=== WORK INSTRUCTIONS ===
Transcribe the listing below from its opening line up to and including the line that contains "if (cc_homoInterMyRank comm"; reproduce nothing else.

=== DATA EXCERPTS ===
Definition homo_run_send : prog flagcxResult_t :=
  if hf_homoType f =? 0 then
    if cc_homoRank comm =? homo_root then
      let! clusterId := lift (arr_get (cc_clusterIds comm) (cc_rank comm)) in
      let! ranks := lift (arr_get (cc_clusterInterRankList comm) clusterId) in
      run_each (fun ir => if negb (cc_homoInterMyRank comm =? Z.of_nat ir.1)
                          then let! peer := lift (arr_get (cc_globalRank2HomoRank comm) ir.2) in
                               perform (CclSend homo_send (hf_count f) dt peer homoComm stream)
                          else done_ flagcxSuccess)
        (imap pair ranks)
    else done_ flagcxSuccess
  else if hf_homoType f =? 1 then
    if 0 <? cc_homoInterMyRank comm then
      let! clusterId := lift (arr_get (cc_clusterIds comm) (cc_rank comm)) in
      run_each (fun it => perform (CclSend (at_offset homo_sendbuff (bi_offset it) dt) (bi_count it) dt 0 homoInterComm stream))
        (received_regions clusterId (cc_rank comm))
    else done_ flagcxSuccess
  else if hf_homoType f =? 2 then
    if (cc_homoInterMyRank comm =? 0) && negb (cc_homoRank comm =? homo_root)
    then perform (CclSend homo_send (hf_count f) dt homo_root homoComm stream)
    else done_ flagcxSuccess
  else done_ flagcxSuccess.

Definition homo_run_recv : prog flagcxResult_t :=
  if hf_homoType f =? 0 then
    if negb (cc_homoInterMyRank comm =? -1) && negb (cc_homoRank comm =? homo_root)
    then perform (CclRecv homo_recv (hf_count f) dt homo_root homoComm stream)
    else done_ flagcxSuccess
  else if hf_homoType f =? 1 then
    if cc_homoInterMyRank comm =? 0 then
      let! clusterId := lift (arr_get (cc_clusterIds comm) (cc_rank comm)) in
      let! ranks := lift (arr_get (cc_clusterInterRankList comm) clusterId) in
      run_each (fun ir => run_each (fun it => perform (CclRecv (at_offset homo_recvbuff (bi_offset it) dt) (bi_count it) dt
                                                         (Z.of_nat ir.1) homoInterComm stream))
                            (received_regions clusterId ir.2))
        (drop 1 (imap pair ranks))
    else done_ flagcxSuccess
  else if hf_homoType f =? 2 then
    if negb (cc_homoInterMyRank comm =? 0) && (cc_homoRank comm =? homo_root) then
      let! clusterId := lift (arr_get (cc_clusterIds comm) (cc_rank comm)) in
      let! peer := lift (r ← first_rank (cc_clusterInterRankList comm) clusterId; arr_get (cc_globalRank2HomoRank comm) r) in
      perform (CclRecv homo_recv (hf_count f) dt peer homoComm stream)
    else done_ flagcxSuccess
  else done_ flagcxSuccess.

=== ANSWER SECTION ===
Definition homo_run_send : prog flagcxResult_t :=
  if hf_homoType f =? 0 then
    if cc_homoRank comm =? homo_root then
      let! clusterId := lift (arr_get (cc_clusterIds comm) (cc_rank comm)) in
      let! ranks := lift (arr_get (cc_clusterInterRankList comm) clusterId) in
      run_each (fun ir => if negb (cc_homoInterMyRank comm =? Z.of_nat ir.1)
                          then let! peer := lift (arr_get (cc_globalRank2HomoRank comm) ir.2) in
                               perform (CclSend homo_send (hf_count f) dt peer homoComm stream)
                          else done_ flagcxSuccess)
        (imap pair ranks)
    else done_ flagcxSuccess
  else if hf_homoType f =? 1 then
    if 0 <? cc_homoInterMyRank comm then
      let! clusterId := lift (arr_get (cc_clusterIds comm) (cc_rank comm)) in
      run_each (fun it => perform (CclSend (at_offset homo_sendbuff (bi_offset it) dt) (bi_count it) dt 0 homoInterComm stream))
        (received_regions clusterId (cc_rank comm))
    else done_ flagcxSuccess
  else if hf_homoType f =? 2 then
    if (cc_homoInterMyRank comm =? 0) && negb (cc_homoRank comm =? homo_root)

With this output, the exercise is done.